While I served drinks for a show opening at my sister’s gallery, a guest asked me if I, too, was an artist, as my sister and her partner are. Caught off guard by this question, I was unsure how to respond—I have never thought of myself as an artist nor identified as one, yet I wondered, what am I if not an artist?
Having had the fortune to hold many different titles during my youth, I never felt attached to one single identity: I was not an athlete, I was not a musician, and I was not an artist. I was a collection of all these things; pieces mixed together to create someone with a layered self.
Further exploring these passions, the uniting thread of my existence became apparent: Music, in all its forms. Through playing various instruments, curating playlists, and spending every waking hour listening to as much as possible, my life is bound by the rhythms and poetry found in the music I consume and create. Some of my closest friendships came through being in a band. These friends encouraged me to ceaselessly push myself as an artist and unconsciously continue to inspire me from their new lives across the world, from the military in South Korea and at university in Vancouver. Although on my own I feel mediocre as a musician, the energy I feel from creating with others and supporting the artistic abilities of my friends drives my individual passion.

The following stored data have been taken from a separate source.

Lemma SFdiv_zero_equiv (n n' d : spec_float) :
  is_zero_sf n = true -> is_zero_sf n' = true ->
  sf_equiv (SF64div n' (SFopp d)) (SF64div n d).
Proof.
  destruct n as [sn | | |], n' as [sn' | | |]; try discriminate. intros _ _.
  destruct d as [sd | sd | | sd md ed]; cbn;
    try (left; reflexivity); right; now split.
Qed.

Lemma SFleb_equiv_l (a a' b : spec_float) :
  sf_equiv a a' -> SFleb a b = SFleb a' b.
Proof.
  intros [-> | [Ha Ha']]; [reflexivity |].
  destruct a as [s | | |], a' as [s' | | |]; try discriminate.
  destruct b as [sb | sb | | sb mb eb]; reflexivity.
Qed.

Lemma SFleb_equiv_r (a b b' : spec_float) :
  sf_equiv b b' -> SFleb a b = SFleb a b'.
Proof.
  intros [-> | [Hb Hb']]; [reflexivity |].
  destruct b as [s | | |], b' as [s' | | |]; try discriminate.
  destruct a as [sa | sa | | sa ma ea]; reflexivity.
Qed.

Lemma le_same_number_l (a a' b : float) :
  same_number a a' -> C.le a b = C.le a' b.
Proof.
  unfold C.le. rewrite !FloatAxioms.leb_spec. apply SFleb_equiv_l.
Qed.

Lemma le_same_number_r (a b b' : float) :
  same_number b b' -> C.le a b = C.le a b'.
Proof.
  unfold C.le. rewrite !FloatAxioms.leb_spec. apply SFleb_equiv_r.
Qed.

(** [x - y] and [y - x] equal zero together. *)
Lemma eq_zero_swap (x y : float) : C.eq (y - x) 0 = C.eq (x - y) 0.
Proof.
  unfold C.eq.
  rewrite !FloatAxioms.eqb_spec, !FloatAxioms.sub_spec, Prim2SF_zero.
  destruct (SFsub_swap (Prim2SF y) (Prim2SF x)) as [-> | [H1 H2]].
  - now rewrite SFeqb_zero_opp.
  - rewrite !SFeqb_zero. congruence.
Qed.

(** The quotient of two differences does not change, as a number, when the
    operands of both are swapped. *)
Lemma quotient_swap (u v x y : float) :
  C.eq (x - y) 0 = false ->
  same_number ((v - u) / (y - x)) ((u - v) / (x - y)).
Proof.
  unfold C.eq, same_number.
  rewrite FloatAxioms.eqb_spec, !FloatAxioms.div_spec, !FloatAxioms.sub_spec,
    Prim2SF_zero, SFeqb_zero.
  intros Hnz.
  destruct (SFsub_swap (Prim2SF x) (Prim2SF y)) as [Hd | [_ Hz]];
    [| congruence].
  rewrite Hd.
  destruct (SFsub_swap (Prim2SF u) (Prim2SF v)) as [-> | [Hz' Hz]].
  - left. apply SFdiv_opp.
  - now apply SFdiv_zero_equiv.
Qed.

Lemma onSegment_same_number (ax ay bx by_ : float) (s s' : Slots2) :
  same_number (fst s) (fst s') -> same_number (snd s) (snd s') ->
  onSegment ax ay bx by_ s = onSegment ax ay bx by_ s'.
Proof.
  intros Hx Hy. unfold onSegment.
  now rewrite (le_same_number_r _ _ _ Hx), (le_same_number_l _ _ _ Hx),
    (le_same_number_r _ _ _ Hy), (le_same_number_l _ _ _ Hy).
Qed.

Lemma cramer_swap (p1x p1y p2x p2y p3x p3y p4x p4y : float) :
  C.eq (determinant p1x p1y p2x p2y p3x p3y p4x p4y) 0 = false ->
  same_number (fst (cramer p3x p3y p4x p4y p1x p1y p2x p2y))
              (fst (cramer p1x p1y p2x p2y p3x p3y p4x p4y)) /\
  same_number (snd (cramer p3x p3y p4x p4y p1x p1y p2x p2y))
              (snd (cramer p1x p1y p2x p2y p3x p3y p4x p4y)).
Proof.
  unfold cramer, determinant. cbn [fst snd]. intros Hdet.
  split; now apply quotient_swap.
Qed.

Lemma determinant_swap (p1x p1y p2x p2y p3x p3y p4x p4y : float) :
  C.eq (determinant p3x p3y p4x p4y p1x p1y p2x p2y) 0
  = C.eq (determinant p1x p1y p2x p2y p3x p3y p4x p4y) 0.
Proof. unfold determinant. apply eq_zero_swap. Qed.

Lemma calculate_intersection_flag_swap
    (p1x p1y p2x p2y p3x p3y p4x p4y : float) (out out' : Slots2) :
  fst (calculate_intersection p3x p3y p4x p4y p1x p1y p2x p2y out')
  = fst (calculate_intersection p1x p1y p2x p2y p3x p3y p4x p4y out).
Proof.
  unfold calculate_intersection. rewrite determinant_swap.
  destruct (C.eq (determinant p1x p1y p2x p2y p3x p3y p4x p4y) 0) eqn:Hdet;
    [reflexivity |].
  destruct (cramer_swap _ _ _ _ _ _ _ _ Hdet) as [Hx Hy].
  rewrite (onSegment_same_number p3x p3y p4x p4y _ _ Hx Hy),
    (onSegment_same_number p1x p1y p2x p2y _ _ Hx Hy).
  rewrite andb_comm. now destruct (_ && _).
Qed.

There are a lot of people who influence me through various art forms—my sister included—but when I think specifically of individuals who, in all their being, are artists, I think of Prince and Yoko Ono.

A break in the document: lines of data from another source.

(** Every point of an optimizer run is the one the optimizer asked for
    after the evaluations before it. *)
Lemma fmin_evals_asked {S : Type} (eq : list float -> S -> S * float)
    (pfm : FMinSearch) (X0 : list float) (fuel : nat) :
  forall seen s,
    (forall n x v, nth_error seen n = Some (x, v) ->
                   fmin_next pfm X0 (firstn n seen) = Some x) ->
    forall n x v,
      nth_error (snd (fmin_evals eq pfm X0 fuel seen s)) n = Some (x, v) ->
      fmin_next pfm X0 (firstn n (snd (fmin_evals eq pfm X0 fuel seen s))) = Some x.
Proof.
  induction fuel as [|fuel IH]; intros seen s Hseen; cbn [fmin_evals].
  - exact Hseen.
  - destruct (fmin_next pfm X0 seen) as [x|] eqn:N; [|exact Hseen].
    destruct (eq x s) as [s1 v]. apply IH.
    intros n x' v' Hn.
    destruct (Nat.lt_ge_cases n (List.length seen)) as [Hlt|Hge].
    + rewrite nth_error_app1 in Hn by exact Hlt.
      rewrite firstn_app.
      replace (n - List.length seen) with 0 by lia.
      cbn [firstn]. rewrite app_nil_r. now apply (Hseen n x' v').
    + rewrite nth_error_app2 in Hn by exact Hge.
      destruct (n - List.length seen) as [|k] eqn:K.
      * cbn [nth_error] in Hn. injection Hn as <- _.
        assert (n = List.length seen) by lia. subst n.
        rewrite firstn_app, Nat.sub_diag, firstn_all. cbn [firstn].
        rewrite app_nil_r. exact N.
      * cbn [nth_error] in Hn. now destruct k.
Qed.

For Prince, music was a way of living rather than something to do. He made a home for himself at his Paisley Park palace with everything he needed: A space to record, film, perform, host, and constantly create. His identity was not singular and often controversial— taking form in his name change to the Love Symbol—but the freedom from fighting to make everything he dreamed has transcended these connotations.

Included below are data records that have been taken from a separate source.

Lemma rowOf_missing (headers values : list string) (i : nat) (h : string) :
  headers !! i = Some h -> h <> "__proto__" -> length values <= i ->
  rowOf headers values !! h = Some EmptyString.
Proof.
  intros Hi Hne Hlen.
  destruct (last_occurrence headers i h Hi) as [j [Hle [Hj Hlast]]].
  rewrite (rowOf_lookup_last headers values j h Hj Hne Hlast).
  rewrite lookup_ge_None_2 by lia. reflexivity.
Qed.

(** ** Filtering *)

Lemma cellValue_cell (row : TableRow) (column : string) :
  or_else (toLowerCase <$> row !! column) EmptyString
  = toLowerCase (Spec.cell row column).
Proof.
  rewrite or_else_default. unfold Spec.cell.
  destruct (row !! column); reflexivity.
Qed.

Lemma rowPasses_matches (filters : ColumnFilter) (row : TableRow) :
  rowPasses filters row = true <-> Spec.matches filters row.
Proof.
  unfold rowPasses, every, Object_entries, Spec.matches.
  rewrite forallb_forall. split.
  - intros H column filterValue Hf Hne.
    specialize (H (column, filterValue)). simpl in H.
    apply truthy_true in Hne. rewrite Hne in H. simpl in H.
    rewrite cellValue_cell, trim_toLowerCase in H.
    apply includes_spec, H, list_elem_of_In, elem_of_map_to_list, Hf.
  - intros H [column filterValue] Hin.
    apply list_elem_of_In, elem_of_map_to_list in Hin.
    destruct (truthy (trim filterValue)) eqn:Ht; simpl; [|reflexivity].
    rewrite cellValue_cell, trim_toLowerCase.
    apply includes_spec, (H column filterValue Hin), truthy_true, Ht.
Qed.

Lemma applyFilters_unfold (filters : ColumnFilter) (rows : list TableRow) :
  Debounced.applyFilters filters rows
  = if every (Object_values filters) (fun val => negb (truthy (trim val)))
    then rows else List.filter (rowPasses filters) rows.
Proof. reflexivity. Qed.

For Ono, her life encapsulates art through performance, instructions, film, sculpture, music, and a lot of nonsense. She unapologetically creates from her heart and her mind, out of love and peace. By many, she is known not for her art but for her marriage to John Lennon,with whom she collaborated extensively, yet on her own she has created a life of work which is unparalleled. Particularly, her contributions to the equally misunderstood Fluxus anti-art movement in the ‘60s that illustrate and speak for her artistic vocation. Some of her most formative and influential works of this period are her instruction pieces, primarily collected in her book Grapefruit. From the first time I read her pieces in the copy my sister passed on to me, the way I observed the world shifted. Ono’s mind is unconventional and compelling, and everytime I feel lost or unsure of myself, I turn back to her words. She reminds me to appreciate the Earth, to not be too serious, and to dream.
My sister told me that, to her, an artist is somebody who creates something every day. For me, I am an artist in the way that I think. Through writing, observing, photographing, skateboarding, and making music, I consciously strive to create. I make an effort to record my thoughts and ideas as often as possible in my journal, phone notes, and recently, on my typewriter. I attached my point and shoot camera to my apartment key as an effort to mindfully turn my observations into film photographs every time I leave my home. Everybody can choose to create in their own ways, whether that decision is deliberate or not. Everybody can choose to be an artist. To be an artist is to manifest dreams.
Still, I personally find the title of ‘artist’ daunting. After pausing to think about this stranger’s perplexing question, I simply laughed and said I wasn’t sure exactly what I was, and continued to pour his glass of wine.